O delegado sub-regional do Creci-SP, Carlos Manoel Neves Ferreira, defende a inclusão de imóveis usados no Programa Habitacional do Governo Federal ‘Minha Casa, Minha Vida’. O programa que prevê a construção de 1 milhão de moradias para famílias com renda até dez salários mínimos, é uma parceria com estados, municípios, iniciativa privada e movimentos.

Ferreira afirmou que o Conselho Regional de Corretores de Imóveis de São Paulo (Creci-SP) pretende levar a ideia à ministra da Casa Civil Dilma Roussef. “Há muitos imóveis usados nas cidades da Região com preços entre R$ 80 mil e R$ 100 mil, que poderiam ser financiados com a taxa de juros que o Programa Minha Casa Vida está oferecendo para imóveis novos.

Um imóvel usado do mesmo tamanho do imóvel que o Governo Federal está oferecendo custa 30% a 40% do valor do novo. Então, se o programa incluísse os imóveis usados, beneficiaria muito as famílias de baixa renda”.

Segundo Ferreira, o programa ‘Minha Casa, Minha Vida’oferece financiamentos pela Caixa Econômica Federal com taxa de juros de 5% ao ano para famílias com renda mensal de 0 a 10 salários mínimos.

Para famílias com renda de 0 a 3 salários, a prestação mensal mínima é de R$ 50, com financiamento em 25 anos e o contrato passa para o nome da mulher, em se tratando de casal, após dez anos.
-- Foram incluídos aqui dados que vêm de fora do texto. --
(* ===== verification/_CoqProject ===== *)
-Q . S2P
Prelude.v
PyFloat.v
Base64.v
Json.v
JsonFuel.v
Http.v
Task.v
RedSocial.v
Text.v
Write.v
Schedule.v
Dates.v
Contracts.v
Estado.v
Flow.v
Facebook.v
Instagram.v
TikTok.v
LinkedIn.v
Publish.v
Creator.v
Revisar.v
Publicar.v
Witnesses.v
ContractWitnesses.v
PublishWitnesses.v
(* ===== verification/Schedule.v ===== *)
(** * Scheduling a post: [programar_post] and [cancelar_post] (lines 280-311)

    [programar_post] sets [post_estado = "Programado"] on an approved task.
    Its [try] catches every exception, its own "must be approved" error and
    the write's validation errors alike, e-mails the administrator (not
    modelled: the mail is an outgoing message, not state of the task) and
    raises one generic [ValidationError]. *)

From Stdlib Require Import String ZArith List Bool.
From stdpp Require Import base gmap strings list.
From S2P Require Import Prelude Task Write.

Open Scope string_scope.

Section Schedule.
Context `{AttachmentTable} `{Ffprobe}.

Definition programar_error : exc :=
  ValidationError "Ocurrió un error inesperado. Revisa la notificación.".

(** [programar_post()] *)
Definition programar_post : PyM task unit :=
  try_except
    (t <- get ;;
     if negb (String.eqb (state t) "03_approved")
     then raise (ValidationError "El estado de la Tarea debe ser 'Aprobado' para poder programar el post.")
     else set_fields [("post_estado", VStr "Programado")])
    (fun _ => raise programar_error).

(** [cancelar_post()] *)
Definition cancelar_post : PyM task unit := set_fields [("post_estado", VStr "Pendiente")].
End Schedule.

Section Theorems.
Context `{AttachmentTable} `{Ffprobe}.

(** On an approved task that accepts writes, [programar_post] sets [post_estado] to
    "Programado" and changes no other field. *)
Theorem programar_post_ok t :
  state t = "03_approved" -> write_ok t = true ->
  programar_post t =
    (Ret tt, with_fields t (with_extra (write_extra t) (list_to_map [("post_estado", VStr "Programado")])
                            ∪ fields t)).
Proof.
  intros Hs Hw. unfold programar_post, try_except, bind, get. rewrite Hs. simpl.
  by rewrite set_fields_ok.
Qed.

(** On a task that is not approved, or that refuses the write, [programar_post] raises
    the generic error, not the reason, and leaves the task unchanged. *)
Theorem programar_post_error t :
  state t <> "03_approved" \/ write_ok t = false ->
  programar_post t = (Raise programar_error, t).
Proof.
  intros Hc. unfold programar_post, try_except, bind, get.
  destruct (String.eqb_spec (state t) "03_approved") as [Hs|Hs]; simpl; [|done].
  destruct Hc as [Hc|Hw]; [done|]. rewrite set_fields_spec.
  unfold write_ok in Hw. by destruct (write_guard t).
Qed.
End Theorems.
Já para famílias na faixa de renda de 3 a 10 salários, com renda de R$ 1.300, um imóvel no valor de R$ 100 mil pode ser financiado em até 25 anos, com prestações de R$ 390 mais taxa de juros de 5% ao ano. “Neste caso, a família dá uma entrada de R$ 25 mil, financia R$ 52 mil e o Governo subsidia os R$ 23 mil restantes”.

Porém, para quem tem renda de R$ 4 mil, pode financiar um imóvel de R$ 80 mil, sem entrada, e sem subsídio do Governo, com taxa anual de 8,16% sobre uma prestação de R$ 790.